The statue was not of a general on a horse or a politician holding the constitution but of two long-ago baseball players: Jackie Robinson and Pee Wee Reese, of the Brooklyn Dodgers.
The statue shows Reese’s arm around Robinson’s shoulders.
In 1947 Robinson was the first African American to play major league baseball. While breaking baseball’s “color barrier,” he faced jeering crowds, death threats, heckling and taunts in every stadium.
One day, while playing in his home stadium in Brooklyn, he committed an error. His own fans began to ridicule him. He stood at second base, humiliated, while the fans jeered.
The shortstop, Reese, came over and stood next to him. He put his arm around Robinson and faced the crowd. The fans grew quiet.
Robinson later said that arm around his shoulders saved his career.

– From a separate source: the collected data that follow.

(* ===== verification/PointOps.v ===== *)
(** * PointOps: [class Point] (lines 58-138)

    The constructor and the five methods.  [update] and
    [resolveConstraints] act on the store at the index of [this], because
    they reach other points through the links; [addForce], [pin] and
    [attach] touch [this] only.  The closure variables [canvas] and the
    settings are section variables; the pointer state is an argument of
    [update].  [dragged] is what the held primary button does to one
    point; with it [update] is an update of one slot unless the cut is
    active.  The section [doubles] shows that neither method repairs a
    NaN coordinate. *)

From Stdlib Require Import Reals Lra Floats.
From S2P Require Import Prelude Number Float64 Ideal Data ConstraintOps.

Section point.
Context {T : Type} `{!Number T}.
Context (canvas : option (Canvas T)) (cs : Settings T).
Implicit Types (c : Constraint T) (s : list (Point T)) (p : Point T).
Implicit Types (m : Mouse T) (i j : nat).

(** ** Operations *)

(** [constructor(public x, public y)] (lines 67-75). *)
Definition new_Point (x0 y0 : T) : Point T :=
  mkPoint x0 y0 x0 y0 n0 n0 None None [].

(** [addForce(x, y)] (lines 129-132). *)
Definition addForce (fx fy : T) p : Point T :=
  let p := set_vx (vx p + fx)%num p in
  set_vy (vy p + fy)%num p.

(** [pin(pinx, piny)] (lines 134-137). *)
Definition pin (pinx piny : T) p : Point T :=
  let p := set_pinX (Some pinx) p in
  set_pinY (Some piny) p.

(** [attach(point)] (lines 125-127), for [this] at index [this] and the
    new link allocated with identity [id]. *)
Definition attach (id this point : nat) p : Point T :=
  set_constraints (constraints p ++ [new_Constraint cs id this point]) p.

(** The predicate of the filter of lines 88-94: the link is longer than
    [tearDistance] in the current store. *)
Definition stretched s c : bool :=
  match s !! p1 c, s !! p2 c with
  | Some a, Some b =>
      (sqrt ((x a - x b) * (x a - x b) + (y a - y b) * (y a - y b))
         >? tearDistance cs)%num
  | _, _ => false
  end.

(** The distance from [this] to the pointer (lines 79-81). *)
Definition reach m p : T :=
  let dx := (x p - mouseX m)%num in
  let dy := (y p - mouseY m)%num in
  sqrt (dx * dx + dy * dy)%num.

(** The pointer part of [update] (lines 78-96). *)
Definition pointer_influence m i s : list (Point T) :=
  match s !! i with
  | None => s
  | Some p =>
      if mouseDown m then
        let dx := (x p - mouseX m)%num in
        let dy := (y p - mouseY m)%num in
        let dist := sqrt (dx * dx + dy * dy)%num in
        if (mouseButton m =? 0)%Z && (dist <? mouseInfluence cs)%num then
          let s := alter (λ p, set_px (x p - (mouseX m - x p) * half)%num p) i s in
          alter (λ p, set_py (y p - (mouseY m - y p) * half)%num p) i s
        else if (mouseButton m =? 2)%Z && (dist <? mouseCut cs)%num then
          alter (λ p, set_constraints (filter (λ c, stretched s c) (constraints p)) p) i s
        else s
      else s
  end.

In the biography “Jackie Robinson” by Arnold Rampersad, Robinson himself recalled the incident this way: “Pee Wee kind of sensed the sort of helpless, dead feeling in me and came over and stood beside me for a while. He didn’t say a word, but he looked over at the chaps who were yelling at me and just stared. He was standing by me, I could tell you that.”
In 1997 Reese told The New York Times, “Something in my gut reacted at the moment. Something about what? The unfairness of it? The injustice of it? I don’t know.”
We’ve all been there, I suppose – standing in need of someone to face our problems with us. And I also believe we’ve all been there for the one who needed the encouraging arm around the shoulders.
The apostle Paul wrote in Galatians 6:1-2, “Brethren, if a man is overtaken in any trespass, you who are spiritual restore such a one in a spirit of gentleness, considering yourself lest you also be tempted. Bear one another’s burdens, and so fulfill the law of Christ.”
There are those who need us now. People all around us are hurting in different ways. At this time, there are some who are struggling financially. There might be an elderly couple who needs someone to pick up groceries for them. Others simply need a phone call and someone to talk to.
Those caught in sins and weaknesses need us, and we all need each another.
Will you reach out to someone this week? There is surely someone standing on second base, needing a friend.